=== Problem description ===
Look below for the line that has "(** What the". Set down the lines from there through the line that has "[sock_recoverable] is [sock_recoverable", exactly as written.

=== Dataset entries ===
(** * connection.c: connection acceptance and request dispatch of icecast-kh

    A shallow embedding of the parts of [src/connection.c] that the
    specification speaks about, followed by the properties proved of them.

    Conventions.
    - C [int], [time_t] and [uint64_t] values are [Z]; where the code relies
      on unsigned wrap-around the reduction modulo [2^64] is written out.
    - C strings are [string] (a sequence of [ascii] bytes without the
      terminating NUL); raw socket data is [list ascii].
    - Arrays updated in place are lists with stdpp's lookup [l !! i] and
      insert [<[i:=x]> l].
    - Code that connection.c calls but that lives in other files (the socket
      layer, OpenSSL, the AVL tree, the cached-file helpers, base64) is either
      an explicit parameter or a definition documented as modelled. *)

From Stdlib Require Import ZArith List Bool Lia String Ascii.
From stdpp Require Import base list strings gmap.
Import ListNotations.

Local Open Scope Z_scope.

(* ===================================================================== *)
(** * Part I: the embedding                                               *)
(* ===================================================================== *)

(** ** Results of calls that may abort the process *)

Inductive outcome (A : Type) : Type :=
| Aborted : outcome A
| Returned : A -> outcome A.
Arguments Aborted {A}.
Arguments Returned {A} _.

(* --------------------------------------------------------------------- *)
(** ** I/O adapter: [struct connection_bufs] and the vector write         *)
(* --------------------------------------------------------------------- *)

(** [IOVEC]: [IO_VECTOR_BASE] is an address, [IO_VECTOR_LEN] a byte count. *)
Record IOVEC : Type := mkIOVEC { iov_base : Z; iov_len : Z }.

(** [struct connection_bufs]. [block] holds [max] slots of which the first
    [count] are in use. *)
Record connection_bufs : Type := mkBufs {
  count : nat;
  max : nat;
  total : Z;
  block : list IOVEC
}.

(** The fields of [connection_t] the I/O adapter touches. The socket itself
    is represented by the [transport] below. *)
Record connection_t : Type := mkCon {
  ssl : bool;          (* con->ssl != NULL *)
  sent_bytes : Z;
  error : bool;
  discon_time : Z      (* con->discon.time *)
}.

Definition not_ssl_connection (con : connection_t) : bool := negb (ssl con).

Definition set_error (con : connection_t) : connection_t :=
  {| ssl := ssl con; sent_bytes := sent_bytes con; error := true;
     discon_time := discon_time con |}.

Definition add_sent (con : connection_t) (n : Z) : connection_t :=
  {| ssl := ssl con; sent_bytes := sent_bytes con + n; error := error con;
     discon_time := discon_time con |}.

Definition set_discon_time (con : connection_t) (t : Z) : connection_t :=
  {| ssl := ssl con; sent_bytes := sent_bytes con; error := error con;
     discon_time := t |}.

Inductive ssl_error : Type :=
| SSL_ERROR_NONE
| SSL_ERROR_ZERO_RETURN
| SSL_ERROR_WANT_READ
| SSL_ERROR_WANT_WRITE
| SSL_ERROR_OTHER.

(** What the peer side of a connection answers during one vector write.
    [sock_writev] gets the vectors offered and returns the C result;
    [sock_recoverable] is [sock_recoverable (sock_error ())] after it;
    [SSL_write k io] is the pair ([SSL_write] result, [SSL_get_error] code)
    of the [k]-th TLS write of the call, offered the vector [io]. *)
Record transport : Type := mkTransport {
  sock_writev : list IOVEC -> Z;
  sock_recoverable : bool;
  SSL_write : nat -> IOVEC -> Z * ssl_error
}.

Definition sum_len (l : list IOVEC) : Z :=
  fold_right (fun v acc => iov_len v + acc) 0 l.

Definition connection_bufs_flush (v : connection_bufs) : connection_bufs :=
  {| count := 0; max := max v; total := 0; block := block v |}.

(** [connection_bufs_append]: aborts on a length above [0xFFFFFF], grows the
    block by 16 slots when full, stores the vector at slot [count]. The
    result is the new [total]. [total] is a C [int] and is a sum in [Z]
    here: the embedding is faithful as long as the lengths add up to at most
    2147483647, which [bufs_wf] and [appendable] below say; past that the C
    sum wraps. *)
Definition connection_bufs_append (v : connection_bufs) (buf len : Z)
  : outcome (Z * connection_bufs) :=
  if len >? 16777215 then Aborted
  else
    let '(mx, blk) :=
      if (max v <=? count v)%nat
      then ((max v + 16)%nat,
            take (max v + 16)%nat (block v ++ replicate 16%nat (mkIOVEC 0 0)))
      else (max v, block v) in
    let blk' := <[count v := mkIOVEC buf len]> blk in
    let v' := {| count := S (count v); max := mx;
                 total := total v + len; block := blk' |} in
    Returned (total v', v').

(** The loop of [connbufs_locate_start]: [i] slots left to look at, [p] the
    index of the current one, [sum] the bytes before it. *)
Fixpoint locate_loop (blk : list IOVEC) (i p : nat) (sum skip : Z)
  : option (nat * Z) :=
  match i with
  | O => None
  | S i' =>
      match blk !! p with
      | None => None
      | Some v =>
          if sum + iov_len v >? skip
          then Some (p, skip - sum)
          else locate_loop blk i' (S p) (sum + iov_len v) skip
      end
  end.

(** [connbufs_locate_start]: index of the vector holding byte [skip] (or
    [-1]), the block with that vector advanced by the offset into it, the
    saved original vector and the offset. [old_value] is [None] while the
    caller's [old_vals] is still uninitialised. The loop compares in [Z]
    where the code compares as [size_t]: the embedding is faithful for
    [0 <= skip]; with a negative [skip] the code finds no vector and returns
    [-1]. *)
Definition connbufs_locate_start (vects : connection_bufs) (skip : Z)
    (old_value : option IOVEC) (offp : Z)
  : Z * connection_bufs * option IOVEC * Z :=
  if skip <? total vects then
    match locate_loop (block vects) (count vects) 0 0 skip with
    | Some (p, offset) =>
        match block vects !! p with
        | Some v =>
            if offset =? 0 then (Z.of_nat p, vects, old_value, offset)
            else
              let spliced := mkIOVEC (iov_base v + offset) (iov_len v - offset) in
              (Z.of_nat p,
               {| count := count vects; max := max vects; total := total vects;
                  block := <[p := spliced]> (block vects) |},
               Some v, offset)
        | None => (-1, vects, old_value, offp)
        end
    | None => (-1, vects, old_value, offp)
    end
  else (-1, vects, old_value, offp).

(** [connection_send_ssl], given what [SSL_write] and [SSL_get_error]
    answered. *)
Definition connection_send_ssl (con : connection_t) (r : Z * ssl_error)
  : Z * connection_t :=
  let '(bytes, code) := r in
  match code with
  | SSL_ERROR_NONE | SSL_ERROR_ZERO_RETURN => (bytes, add_sent con bytes)
  | SSL_ERROR_WANT_READ | SSL_ERROR_WANT_WRITE => (-1, con)
  | SSL_ERROR_OTHER => (-1, set_error con)
  end.

(** The TLS branch of [connection_bufs_send]: one [connection_send_ssl] per
    vector, stopping at the first negative or short result. *)
Fixpoint ssl_loop (tr : transport) (k : nat) (ios : list IOVEC) (bytes : Z)
    (con : connection_t) : Z * connection_t :=
  match ios with
  | [] => (bytes, con)
  | io :: rest =>
      let '(v, con') := connection_send_ssl con (SSL_write tr k io) in
      let bytes' := if v >? 0 then bytes + v else bytes in
      if (v <? 0) || (v <? iov_len io) then (bytes', con')
      else ssl_loop tr (S k) rest bytes' con'
  end.

(** The two transport branches of [connection_bufs_send], offered the
    vectors from [p] on: one [sock_writev] on a plain socket, the
    [connection_send_ssl] loop otherwise. The result is ([ret], connection). *)
Definition bufs_transmit (tr : transport) (con : connection_t)
    (residual : list IOVEC) : Z * connection_t :=
  if not_ssl_connection con then
    let ret := sock_writev tr residual in
    (ret,
     if (ret <? 0) && negb (sock_recoverable tr) then set_error con else con)
  else
    let '(bytes, con') := ssl_loop tr 0 residual 0 con in
    (if bytes >? 0 then bytes else -1, con').

(** [connection_bufs_send]. *)
Definition connection_bufs_send (tr : transport) (con : connection_t)
    (vectors : connection_bufs) (skip : Z)
  : outcome (Z * connection_t * connection_bufs) :=
  if skip >? total vectors then Aborted
  else
    let '(i, vectors1, old_vals, offset) :=
      connbufs_locate_start vectors skip None 0 in
    if 0 <=? i then
      let p := Z.to_nat i in
      let '(ret, con1) :=
        bufs_transmit tr con
          (take (count vectors1 - p)%nat (drop p (block vectors1))) in
      let vectors2 :=
        if offset =? 0 then vectors1
        else match old_vals with
             | Some v =>
                 {| count := count vectors1; max := max vectors1;
                    total := total vectors1;
                    block := <[p := v]> (block vectors1) |}
             | None => vectors1
             end in
      let con2 := if ret >? 0 then add_sent con1 ret else con1 in
      Returned (ret, con2, vectors2)
    else Returned (-1, con, vectors1).

(** Well-formed buffers: the block has [max] slots, of which [count] are in
    use; lengths are within the bound [connection_bufs_append] enforces; and
    [total] is their sum, which fits a C [int]. *)
Definition bufs_wf (v : connection_bufs) : bool :=
  (length (block v) =? max v)%nat
  && (count v <=? max v)%nat
  && forallb (fun io => (0 <=? iov_len io) && (iov_len io <=? 16777215))
             (take (count v) (block v))
  && (total v =? sum_len (take (count v) (block v)))
  && (total v <=? 2147483647).

(** The transport never reports more bytes than it was offered. *)
Definition transport_bounded (tr : transport) : Prop :=
  (forall ios, sock_writev tr ios <= sum_len ios) /\
  (forall k io, fst (SSL_write tr k io) <= iov_len io).

(** A TLS write that reports success reports no negative count. *)
Definition ssl_counts_nonneg (tr : transport) : Prop :=
  forall k io,
    snd (SSL_write tr k io) = SSL_ERROR_NONE \/
    snd (SSL_write tr k io) = SSL_ERROR_ZERO_RETURN ->
    0 <= fst (SSL_write tr k io).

=== Answer for this exercise ===
(** What the peer side of a connection answers during one vector write.
    [sock_writev] gets the vectors offered and returns the C result;
    [sock_recoverable] is [sock_recoverable (sock_error ())] after it;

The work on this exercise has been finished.